Exercise goal: Repeat, line for line, the entries below from the first line to the line containing "Definition syseba_fs_is_regular (path", counting both ends.

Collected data
·····

(* ===== verification/Fs.v ===== *)
(** * File operations (src/src/fs.c, first part)

    Queries on one path, the three ways a regular file is opened, and the copy of
    a file: [syseba_copy_file_once_posix], [syseba_atomic_replace] and the retry
    loop [syseba_copy_file].  Properties are in FsFacts. *)

From S2P Require Import Prelude CString Paths Os Platform.

(** ** Queries *)

Definition syseba_fs_exists (path : cstr) : ST os bool :=
  let* value := sys_lstat path in
  ret match value with Some _ => true | None => false end.

Definition syseba_fs_is_directory (path : cstr) : ST os bool :=
  let* value := sys_lstat path in
  ret match value with Some n => is_dir n | None => false end.

Definition syseba_fs_is_regular (path : cstr) : ST os bool :=
  let* value := sys_lstat path in
  ret match value with Some n => is_reg n | None => false end.

(** The three output parameters of [syseba_fs_stat]. *)
Record stat_result := StatResult {
  st_size : Z;
  st_mtime_ns : Z;
  st_directory : bool;
}.

Definition syseba_fs_stat (path : cstr) : ST os (option stat_result) :=
  let* value := sys_lstat path in
  match value with
  | None => ret None
  | Some n =>
      if is_lnk n then set_errno ELOOP ;;; ret None
      else ret (Some (StatResult (if is_dir n then 0 else node_size n)
                                 (m_mtime (node_meta n)) (is_dir n)))
  end.

(** ** Opening *)

(** The descriptor of a regular file, and its size. *)
Definition syseba_open_regular_read (path : cstr) : ST os (option (ppath * Z)) :=
  let* descriptor := sys_open_read path in
  match descriptor with
  | None => ret None
  | Some k =>
      let* information := sys_fstat k in
      match information with
      | Some (NReg m data) =>
          let* file := sys_sync in
          if file then ret (Some (k, zlen data)) else ret None
      | _ => set_errno EINVAL ;;; ret None
      end
  end.

Definition syseba_open_regular_append (path : cstr) (mode : Z) : ST os (option ppath) :=
  let* descriptor := sys_open_creat path mode in
  match descriptor with
  | None => ret None
  | Some k =>
      let* information := sys_fstat k in
      match information with
      | Some (NReg _ _) =>
          let* file := sys_sync in
          if file then ret (Some k) else ret None
      | _ => set_errno EINVAL ;;; ret None
      end
  end.

Definition syseba_open_exclusive_write (path : cstr) (mode : Z) : ST os (option ppath) :=
  let* descriptor := sys_open_excl path mode in
  match descriptor with
  | None => ret None
  | Some k =>
      let* file := sys_sync in
      if file then ret (Some k)
      else sys_unlink path ;;; ret None
  end.

(** ** Copying one file *)

Definition syseba_prepare_destination (destination : cstr) : ST os bool :=
  match syseba_parent_dir destination SYSEBA_PATH_MAX with
  | None => set_errno ENAMETOOLONG ;;; ret false
  | Some parent => syseba_mkdirs parent 488 (* 0750 *)
  end.

(** What the transfer loops end with: the number of bytes copied, or failure.
    [OutOfFuel] is not an outcome of the code; FsFacts shows it never happens. *)
Inductive transfer : Type :=
  | Copied (n : Z)
  | TransferFailed
  | OutOfFuel.

(** [while (written < read_count)]: write the chunk at the end of the output. *)
Fixpoint write_chunk (fuel : nat) (output : ppath) (chunk : cstr) (copied : Z) :
    ST os transfer :=
  match fuel with
  | O => ret OutOfFuel
  | S fuel' =>
      match chunk with
      | [] => ret (Copied copied)
      | _ =>
          let* write_count := sys_write output copied chunk in
          match write_count with
          | None =>
              let* e := get_errno in
              if bool_decide (e = EINTR) then write_chunk fuel' output chunk copied
              else ret TransferFailed
          | Some n =>
              if n <=? 0 then ret TransferFailed
              else write_chunk fuel' output (drop (Z.to_nat n) chunk) (copied + n)
          end
      end
  end.

Definition COPY_BUFFER : Z := 1024 * 1024.

(** [for (;;)]: read a buffer, write it. *)
Fixpoint copy_loop (fuel : nat) (input output : ppath) (position copied : Z) :
    ST os transfer :=
  match fuel with
  | O => ret OutOfFuel
  | S fuel' =>
      let* chunk := sys_read input position COPY_BUFFER in
      match chunk with
      | None =>
          let* e := get_errno in
          if bool_decide (e = EINTR) then copy_loop fuel' input output position copied
          else ret TransferFailed
      | Some [] => ret (Copied copied)
      | Some bytes =>
          let* written := write_chunk fuel' output bytes copied in
          match written with
          | Copied copied' =>
              copy_loop fuel' input output (position + zlen bytes) copied'
          | other => ret other
          end
      end
  end.

(** Enough turns for the file as it is and as any pending edit may make it. *)
Definition edit_bytes (ev : os_event) : nat :=
  match ev with EvEdit _ data _ => S (length data) | _ => 1%nat end.
Definition copy_fuel (input : ppath) (s : os) : nat :=
  (3 + match os_fs s !! input with Some (NReg _ data) => length data | _ => 0 end
     + list_sum (map edit_bytes (os_env s)))%nat.

(** The same file, with the same size and modification time. *)
Definition source_unchanged (first final : node) (copied : Z) : bool :=
  let m := node_meta first in
  let f := node_meta final in
  (m_dev m =? m_dev f) && (m_ino m =? m_ino f) &&
  (node_size first =? node_size final) && (copied =? node_size first) &&
  (m_mtime m =? m_mtime f).

(** After both descriptors are open: transfer, check that the source did not
    change, copy the times and the mode, flush. *)
Definition copy_contents (input output : ppath) (source_stat : node) : ST os bool :=
  let* fuel := gets (copy_fuel input) in
  let* moved := copy_loop fuel input output 0 0 in
  match moved with
  | Copied copied =>
      let* final_stat := sys_fstat input in
      match final_stat with
      | None => set_errno EAGAIN ;;; ret false
      | Some final =>
          if negb (source_unchanged source_stat final copied)
          then set_errno EAGAIN ;;; ret false
          else
            let m := node_meta source_stat in
            sys_futimens output (m_atime m) (m_mtime m) ;;;
            (let* mode_set := sys_fchmod output (Z.land (m_mode m) 511) in
             if negb mode_set then ret false
             else sys_sync)
      end
  | _ => ret false
  end.

Definition syseba_copy_file_once_posix (source destination : cstr) : ST os bool :=
  let* result :=
    (let* input := sys_open_read source in
     match input with
     | None => ret false
     | Some input =>
         let* source_stat := sys_fstat input in
         match source_stat with
         | Some (NReg m data) =>
             let* prepared := syseba_prepare_destination destination in
             if negb prepared then ret false
             else
               let* output := sys_open_excl destination (Z.land (m_mode m) 511) in
               match output with
               | None => ret false
               | Some output => copy_contents input output (NReg m data)
               end
         | _ => ret false
         end
     end) in
  if result then ret true
  else
    let* saved := get_errno in
    sys_unlink destination ;;;
    set_errno saved ;;;
    ret false.

(** ** Replacing a file *)

(** [open(parent, O_RDONLY | O_DIRECTORY)]. *)
Definition sys_open_dir (p : cstr) : ST os (option ppath) :=
  syscall None (fun _ s =>
    match resolve s true p with
    | Found k => if is_dir_at (os_fs s) k then inr (Some k, s) else inl ENOTDIR
    | r => inl (not_found r)
    end).

Definition syseba_sync_parent_directory (path : cstr) : ST os bool :=
  match syseba_parent_dir path SYSEBA_PATH_MAX with
  | None => set_errno ENAMETOOLONG ;;; ret false
  | Some parent =>
      let* descriptor := sys_open_dir parent in
      match descriptor with
      | None => ret false
      | Some _ =>
          let* result := sys_sync in
          let* e := get_errno in
          ret (result || bool_decide (e = EINVAL) || bool_decide (e = EROFS))
      end
  end.

Definition syseba_atomic_replace (temporary destination : cstr) : ST os bool :=
  let* renamed := sys_rename temporary destination in
  if negb renamed then ret false
  else syseba_sync_parent_directory destination.

(** ** The retry loop *)

Definition temp_marker : cstr := c!".syseba-tmp.".

Definition temporary_name (destination : cstr) (pid mono attempt : Z) : cstr :=
  destination ++ temp_marker ++ dec (wrap64 pid) ++ c!"." ++ dec (wrap64 mono) ++ c!"."
    ++ dec attempt.

Fixpoint copy_attempts (left : nat) (source destination : cstr)
    (attempt attempts : Z) : ST os bool :=
  match left with
  | O => ret false
  | S left' =>
      let* pid := sys_getpid in
      let* mono := sys_monotonic in
      let temporary := temporary_name destination pid mono attempt in
      if negb (fits SYSEBA_PATH_MAX temporary) then
        set_errno ENAMETOOLONG ;;; ret false
      else
        let* regular := syseba_fs_is_regular source in
        if negb regular then set_errno ENOENT ;;; ret false
        else
          let* result :=
            (let* once := syseba_copy_file_once_posix source temporary in
             if once then syseba_atomic_replace temporary destination
             else ret false) in
          if result then ret true
          else
            let* saved := get_errno in
            sys_unlink temporary ;;;
            set_errno saved ;;;
            (if attempt + 1 <? attempts
             then sys_sleep_ms (wrap32 (250 * (attempt + 1))) else ret tt) ;;;
            copy_attempts left' source destination (attempt + 1) attempts
  end.

Definition syseba_copy_file (source destination : cstr) (attempts : Z) : ST os bool :=
  let* prepared := syseba_prepare_destination destination in
  if negb prepared then ret false
  else
    let attempts := if attempts =? 0 then 1 else attempts in
    copy_attempts (Z.to_nat attempts) source destination 0 attempts.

·····

Your solution:
(* ===== verification/Fs.v ===== *)
(** * File operations (src/src/fs.c, first part)

    Queries on one path, the three ways a regular file is opened, and the copy of
    a file: [syseba_copy_file_once_posix], [syseba_atomic_replace] and the retry
    loop [syseba_copy_file].  Properties are in FsFacts. *)

From S2P Require Import Prelude CString Paths Os Platform.

(** ** Queries *)

Definition syseba_fs_exists (path : cstr) : ST os bool :=
  let* value := sys_lstat path in
  ret match value with Some _ => true | None => false end.

Definition syseba_fs_is_directory (path : cstr) : ST os bool :=
  let* value := sys_lstat path in
  ret match value with Some n => is_dir n | None => false end.

Definition syseba_fs_is_regular (path : cstr) : ST os bool :=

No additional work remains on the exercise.